Biden administration will reportedly extend COVID-19 health emergency into April 2023

The COVID-19 public health emergency will reportedly continue under the Biden administration through at least April next year. According to Reuters, the emergency was scheduled to end on Jan. 11 but will continue through the first quarter of 2022. The extension will give the government more time to transfer responsibility for COVID-19 vaccines, tests, antiviral treatment, and other COVID-19 pharmaceuticals to the private sector—all of which have been provided free by the government during the health emergency.

The initial emergency declaration was made in January 2020 and has subsequently been extended at 90-day intervals. Although the transition has been slow to get off the ground, the Biden administration gave a hint earlier this year that it would start thinking about how to hand off important tasks to the private sector. In late August, it met with drugmakers, pharmacies, and other healthcare industry stakeholders to discuss how to start the commercialization process.

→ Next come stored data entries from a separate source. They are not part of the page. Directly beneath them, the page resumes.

(** [sendSnapshot], with the reply. *)
Definition snapshotReply (p : string) (lastIndex : Z) (reply : InstallSnapshotReply) : prog World unit :=
  Lock;;
  r ← gets node;
  if sr_Term reply >? currentTerm r then modify (becomeFollower (sr_Term reply));; Unlock
  else
    when (sr_Success reply) (modify (upd (λ r,
      r <| nextIndex ::= <[p := uint64 (lastIndex + 1)]> |> <| matchIndex ::= <[p := lastIndex]> |>)));;
    Unlock.

(** ** Membership changes *)

(** [oldPeers] and [newPeers] are the keys of the two configurations in the
    order of the range loops. *)
Definition changeConfig (oldPeers newPeers : list string) (nodeAddr : string) (add : bool) :
    prog World (result unit) :=
  Lock;;
  r ← gets node;
  let cfg := put_all (keys (currentConfig r)) true ∅ in
  let cfg := if add then <[nodeAddr := true]> cfg else delete nodeAddr cfg in
  let entry := mkLogEntry (currentTerm r) (len (log r)) EntryType_JOINT_CONSENSUS "" 0 []
                 (Some (mkConfigEntry oldPeers newPeers)) in
  modify (λ w, saveState (upd (λ r, r <| newConfig := Some cfg |> <| configState := ConfigJoint |>
    <| log ::= λ l, l ++ [entry] |>) w));;
  Unlock;;
  mret (Ok tt).

(** [AddNode] and [RemoveNode] release the lock between their checks and
    [changeConfig], which takes it again. *)
Definition AddNode_check (nodeAddr : string) : prog World (result unit) :=
  Lock;;
  r ← gets node;
  if negb (bool_decide (state r = Leader)) then Unlock;; mret (Err "not leader")
  else if getb (currentConfig r) nodeAddr then
    Unlock;; mret (Err ("node " +:+ nodeAddr +:+ " already in cluster"))
  else if bool_decide (configState r = ConfigJoint) then
    Unlock;; mret (Err "another configuration change is in progress")
  else Unlock;; mret (Ok tt).

Definition AddNode (oldPeers newPeers : list string) (nodeAddr : string) : prog World (result unit) :=
  checked ← AddNode_check nodeAddr;
  match checked with
  | Err e => mret (Err e)
  | Ok _ => changeConfig oldPeers newPeers nodeAddr true
  end.

Definition RemoveNode_check (nodeAddr : string) : prog World (result unit) :=
  Lock;;
  r ← gets node;
  if negb (bool_decide (state r = Leader)) then Unlock;; mret (Err "not leader")
  else if negb (getb (currentConfig r) nodeAddr) then
    Unlock;; mret (Err ("node " +:+ nodeAddr +:+ " not in cluster"))
  else if bool_decide (nodeAddr = selfAddr r) && (msize (currentConfig r) =? 1) then
    Unlock;; mret (Err "cannot remove the only node")
  else if bool_decide (configState r = ConfigJoint) then
    Unlock;; mret (Err "another configuration change is in progress")
  else Unlock;; mret (Ok tt).

Definition RemoveNode (oldPeers newPeers : list string) (nodeAddr : string) : prog World (result unit) :=
  checked ← RemoveNode_check nodeAddr;
  match checked with
  | Err e => mret (Err e)
  | Ok _ => changeConfig oldPeers newPeers nodeAddr false
  end.

(** [newPeers]: the keys of [newConfig] in the order of the range loop. *)
Definition appendStableConfig (newPeers : list string) : prog World unit :=
  Lock;;
  r ← gets node;
  if negb (bool_decide (state r = Leader)) || negb (bool_decide (configState r = ConfigJoint))
  then Unlock
  else
    let entry := mkLogEntry (currentTerm r) (len (log r)) EntryType_CONF_CHANGE "" 0 []
                   (Some (mkConfigEntry [] newPeers)) in
    modify (λ w, saveState (upd (λ r, r <| log ::= λ l, l ++ [entry] |>) w));;
    Unlock;;
    modify sendHeartbeats.
(** C40: A leader whose log has fewer than 1000 entries never replicates.  The
    difference [logLen - 1000] wraps around, so [sendAppendEntries] hands
    every follower over to [sendSnapshot]; and [sendSnapshot] takes the read
    lock in [createSnapshot] while it holds the write lock, so it blocks for
    ever and takes the node with it. *)
Theorem short_log_replication_blocks w p :
  mu (node w) = false → state (node w) = Leader →
  0 < len (log (node w)) < snapshotThreshold →
  0 ≤ getu (nextIndex (node w)) p ≤ len (log (node w)) →
  ∃ w1 w2, sendAppendEntries p w = Ret None w1 ∧ tasks w1 = tasks w ++ [TSendSnapshot p] ∧
           sendSnapshot p w1 = Blocked w2 ∧ unresponsive w2.
Proof.
  intros Hmu Hs Hlen Hn. unfold snapshotThreshold in *.
  assert (wp (sendAppendEntries p) (λ a w1, a = None ∧ tasks w1 = tasks w ++ [TSendSnapshot p] ∧
      mu (node w1) = false ∧ state (node w1) = Leader ∧ log (node w1) = log (node w))
      (λ _, False) (λ _, False) w) as (a & w1 & H1 & -> & Ht & Hm1 & Hs1 & Hl1)%wp_returns.
  { unfold sendAppendEntries. wp_run. apply wp_if; intros E; [bool_to_prop; simpl in *; done|].
    assert (∀ x, 0 ≤ x ≤ len (log (node w)) → (x <? uint64 (len (log (node w)) - snapshotThreshold)) = true) as Hw.
    { intros x Hx. apply Z.ltb_lt. unfold uint64, uint, snapshotThreshold.
      rewrite <- (Z.mod_add _ 1) by lia. rewrite Z.mod_small; lia. }
    wp_run. apply wp_when; intros E2; wp_run; simpl in E2; cbn [node upd update];
      simpl; rewrite E2; rewrite Hw by lia; wp_run; by simpl. }
  enough (wp (sendSnapshot p) (λ _ _, False) (λ w2, mu (node w2) = true) (λ _, False) w1)
    as (w2 & ? & ?)%wp_blocks by eauto 10 using locked_unresponsive.
  unfold sendSnapshot. wp_run. apply wp_if; intros E; [bool_to_prop; simpl in *; done|].
  wp_run. simpl. rewrite Hl1, uint64_small by lia.
  destruct (at_is_Some (log (node w)) (len (log (node w)) - 1)) as [e ->]; [lia|]. wp_run.
  unfold createSnapshot. wp_run. done.
Qed.

Lemma short_log_replication_blocks_witness :
  ∃ w1 w2, sendAppendEntries "b" demo_leader = Ret None w1 ∧
           sendSnapshot "b" w1 = Blocked w2 ∧ unresponsive w2.
Proof.
  destruct (short_log_replication_blocks demo_leader "b") as (w1 & w2 & H1 & _ & H2 & H3);
    [reflexivity|reflexivity|split; reflexivity|vm_compute; split; discriminate|].
  exists w1, w2. split; [exact H1|]. split; [exact H2|exact H3].
Defined.

End RaftProps.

Due to dwindling government funds for COVID-19, the administration is under pressure to start the process as soon as possible. Dawn O’Connell, the assistant secretary for preparedness and response, said the government expects to run out of funds by “as early as January 2023” to make vaccine purchases or distributions. She explained, “In fact, additional COVID-19 funding continues to be urgently needed for a range of critical response needs, including the development of next-generation vaccines, therapeutics, and tests.” She added, “there is a need for additional funds from Congress to support the transition to the commercial market.”

As long as the emergency authorization is in effect, the public will probably continue to receive free screenings, shots, and treatments. It is unknown how much COVID-19 tests, medicines, and vaccines will cost following the transition, but Pfizer has already stated it plans to sell its COVID-19 shot with BioNTech for about $110 to $130 for adults. However, most people with health insurance will likely pay a fraction of that cost or nothing at all.